VwGH: Devolutionsantrag gem § 73 Abs 2 AVG und überwiegendes Verschulden der Behörde

Der Begriff des behördlichen Verschuldens ist objektiv zu verstehen; Formgebrechen oder Mängel eines Parteienantrages iSd § 13 Abs 3 AVG sind grundsätzlich der Parteiensphäre zuzurechnen

02. 11. 2011
Gesetze: § 73 AVG, § 13 AVG
Schlagworte: Entscheidungspflicht, Devolutionsantrag, überwiegendes Verschulden der Behörde, Formgebrechen, Anbringen, Mängel

GZ 2009/10/0266, 26.09.2011

VwGH: Gem § 73 Abs 2 letzter Satz AVG ist ein Devolutionsantrag abzuweisen, wenn die Verzögerung nicht auf ein überwiegendes Verschulden der Behörde zurückzuführen ist.
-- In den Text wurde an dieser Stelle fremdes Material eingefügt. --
(** * Medley: the two-deck transition controller (Medley.cpp)

    A shallow embedding of [medley::Medley] and [medley::Medley::Mixer]:
    the deck callbacks ([deckLoaded], [deckUnloaded], [deckPosition], ...),
    [loadNextTrack], [play], [stop], [fadeOutMainDeck], [setFadingCurve],
    [updateFadingFactor] and [Mixer::togglePause].

    Conventions of the embedding.
    - A C++ [double] is a rational or one of the IEEE special values; the
      arithmetic on finite values is exact (no rounding, no overflow, one
      zero), division by zero and comparisons with NaN follow IEEE 754.
      The cast [(float)] that narrows the fading factor is [toFloat], the
      rounding to single precision; the casts on the results of [pow] are
      part of the parameter [pow].
    - [pow] comes from the C library; it is a parameter of the engine.
    - A [Deck*] is an [option DeckPtr]; dereferencing [nullptr] is the
      error result [NullDeref].
    - Deck.h, Deck.cpp and Medley.h are not among the sources.  The state
      of a deck and the effect of the calls made on it are modelled from
      the specification.  A deck tells the engine of its events through
      callbacks; these are inputs of the engine, delivered one at a time
      (the callbacks are serialised by [callbackLock]), in any order.
    - Every call the engine makes on a deck (a [loadTrack] the deck
      refuses included), and every listener callback it fires, is appended
      to the ghost field [trace].  Log lines are not
      modelled, beyond the pointers they dereference. *)

From Stdlib Require Import ZArith QArith Qround Qpower Qabs Qreduction List Bool Lia Lqa.
Import ListNotations.

(** ** Numbers *)

Module Num.

Inductive double : Type :=
| Fin (q : Q)
| PInf
| NInf
| NaN.

Definition Qltb (a b : Q) : bool :=
  match a ?= b with Lt => true | _ => false end.

Definition Qeqb (a b : Q) : bool :=
  match a ?= b with Eq => true | _ => false end.

(** [a < b]; false as soon as one side is NaN. *)
Definition dlt (a b : double) : bool :=
  match a, b with
  | NaN, _ | _, NaN => false
  | Fin x, Fin y => Qltb x y
  | NInf, NInf => false
  | NInf, _ => true
  | _, NInf => false
  | PInf, _ => false
  | Fin _, PInf => true
  end.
Der Begriff des behördlichen Verschuldens ist, wie der VwGH bereits wiederholt ausgesprochen hat, objektiv zu verstehen: Ein solches Verschulden ist dann anzunehmen, wenn die zur Entscheidung berufene Behörde nicht durch ein schuldhaftes Verhalten der Partei oder durch unüberwindliche Hindernisse von der fristgerechten Entscheidung abgehalten wurde. Zur Feststellung, ob in diesem Sinn ein überwiegendes Verschulden vorliegt, ist das Verschulden der Partei an der Verzögerung des Verfahrens gegen jenes der Behörde abzuwägen, wobei Formgebrechen oder Mängel eines Parteienantrages iSd § 13 Abs 3 AVG grundsätzlich der Parteiensphäre zuzurechnen sind.